United States District Court, W.D. Pennsylvania
Aug 25, 2021
Civil Action 20-711 (W.D. Pa. Aug. 25, 2021)

Opinion

Civil Action 20-711

08-25-2021

TOKIN LYNN ROY, Plaintiff, v. ANDREW M. SAUL, Commissioner of Social Security, Defendant.


ORDER

ALAN N. BLOCH, UNITED STATES DISTRICT JUDGE

AND NOW, this 25th day of August, 2021, upon consideration of the parties' motions for summary judgment, the Court will grant the Commissioner of Social Security's (“Commissioner”) motion except as to costs. The findings in the Commissioner's final decision denying Plaintiff's application for benefits under Title II of the Social Security Act (“Act”), 42 U.S.C. § 401 et seq., and Title XVI of the Act, 42 U.S.C. § 1381 et seq., are supported by substantial evidence, and the Court detects no legal error in the decision. Therefore, the Court will affirm it. Biestek v. Berryhill, 139 S.Ct. 1148, 1152 (2019) (citing 42 U.S.C. § 405(g)); Sweeney v. Comm'r of Soc. Sec., 847 F.Supp.2d 797, 799 (W.D. Pa. 2012) (citing Matthews v. Apfel, 239 F.3d 589, 592 (3d Cir. 2001); Schaudeck v. Comm'r of Soc. Sec., 181 F.3d 429, 431 (3d Cir.1999)).

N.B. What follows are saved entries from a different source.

(* ===== verification/ResponsesProps.v ===== *)
(** * Properties of [Responses]: a delta of text applied twice is the joined delta
    applied once. *)

From S2P Require Import Prelude PyVal Messages Responses.

Local Open Scope Z_scope.

(** ** Positions given by integers *)

Lemma ge_len_int z n : ge_len (VInt z) n = Ok (n <=? z).
Proof. unfold ge_len, as_num. by rewrite num_leb_int. Qed.

Lemma lt_len_int z n : lt_len (VInt z) n = Ok (z <? n).
Proof. unfold lt_len, as_num. by rewrite num_ltb_int. Qed.

Lemma in_range_int z n : in_range (VInt z) n = Ok ((0 <=? z) && (z <? n)).
Proof. unfold in_range. rewrite ge_len_int, lt_len_int. cbn. by destruct (0 <=? z). Qed.

Lemma position_length {A B} (l : list A) (m : list B) i : length l = length m → position l i = position m i.
Proof. intros H. unfold position, zlen. by rewrite H. Qed.

Lemma position_lt {A} (l : list A) i n : position l i = Ok n → (n < length l)%nat.
Proof.
  unfold position, zlen. intros (z & _ & H)%bind_Ok.
  destruct (_ && _) eqn:E1; [injection H as <-; lia|]. destruct ((z <? 0) && _) eqn:E2; [injection H as <-; lia|done].
Qed.

Lemma set_at_ok l i v l' : set_at l i v = Ok l' → ∃ n, position l i = Ok n ∧ l' = <[ n := v ]> l.
Proof. unfold set_at. intros (n & Hn & [= <-])%bind_Ok. by exists n. Qed.

Lemma get_set l i v l' : set_at l i v = Ok l' → get_item l' i = Ok v.
Proof.
  intros (n & Hn & ->)%set_at_ok. unfold get_item. rewrite (position_length _ l) by apply length_insert.
  rewrite Hn. cbn. rewrite list_lookup_insert_eq; [done|by apply (position_lt l i)].
Qed.

Lemma set_set l i v w l' : set_at l i v = Ok l' → set_at l' i w = set_at l i w.
Proof.
  intros (n & Hn & ->)%set_at_ok. unfold set_at. rewrite (position_length _ l) by apply length_insert.
  rewrite Hn. cbn. by rewrite list_insert_insert_eq.
Qed.

Lemma get_item_set l i v x : get_item l i = Ok x → ∃ l', set_at l i v = Ok l'.
Proof. unfold get_item, set_at. intros (n & -> & _)%bind_Ok. by eexists. Qed.

Lemma set_at_length l i v l' : set_at l i v = Ok l' → length l' = length l.
Proof. intros (n & _ & ->)%set_at_ok. apply length_insert. Qed.

Lemma pad_to_long l z v : z < zlen l → pad_to l (VInt z) v = Ok l.
Proof. intros H. unfold pad_to. rewrite ge_len_int. cbn. by rewrite (proj2 (Z.leb_gt _ _)). Qed.

Lemma pad_to_int l z v : ∃ n, pad_to l (VInt z) v = Ok (l ++ replicate n v) ∧ z < zlen (l ++ replicate n v).
Proof.
  unfold pad_to, zlen. rewrite ge_len_int. cbn. destruct (Z.leb_spec (Z.of_nat (length l)) z).
  - eexists. split; [done|]. rewrite length_app, length_replicate. lia.
  - exists 0%nat. cbn. by rewrite app_nil_r.
Qed.

(** ** Deltas of text *)

Lemma dgetd_set_eq k v w (d : pydict) : dgetd (dict_set k v d) k w = v.
Proof. unfold dgetd. by rewrite dict_get_set_eq. Qed.

Lemma dgetd_set_other k k' v w (d : pydict) : k ≠ k' → dgetd (dict_set k' v d) k w = dgetd d k w.
Proof. intros. unfold dgetd. by rewrite dict_get_set_ne. Qed.

(** Two parts of a text merged one after the other *)
Lemma deep_merge_text d v : ∃ t, deep_merge (VStr d) v = VStr t ∧ ∀ e, deep_merge (VStr (d +:+ e)) v = VStr (t +:+ e).
Proof.
  destruct v; cbn; try (by exists d). exists (s +:+ d). split; [done|]. intros e. by rewrite Str.app_assoc.
Qed.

The Commissioner requests a favorable entry of summary judgment “together with costs being taxed against Plaintiff.” (Doc. No. 17, pg. 2). However, as the Commissioner has not advanced any argument as to why costs should be taxed against Plaintiff, the Court will deny the motion as to costs without further discussion. Pa. Dep't of Pub. Welfare v. U.S. Dep't of Health & Hum. Servs., 101 F.3d 939, 945 (3d Cir. 1996) (explaining that “conclusory assertions are not enough” to raise an issue to the Court).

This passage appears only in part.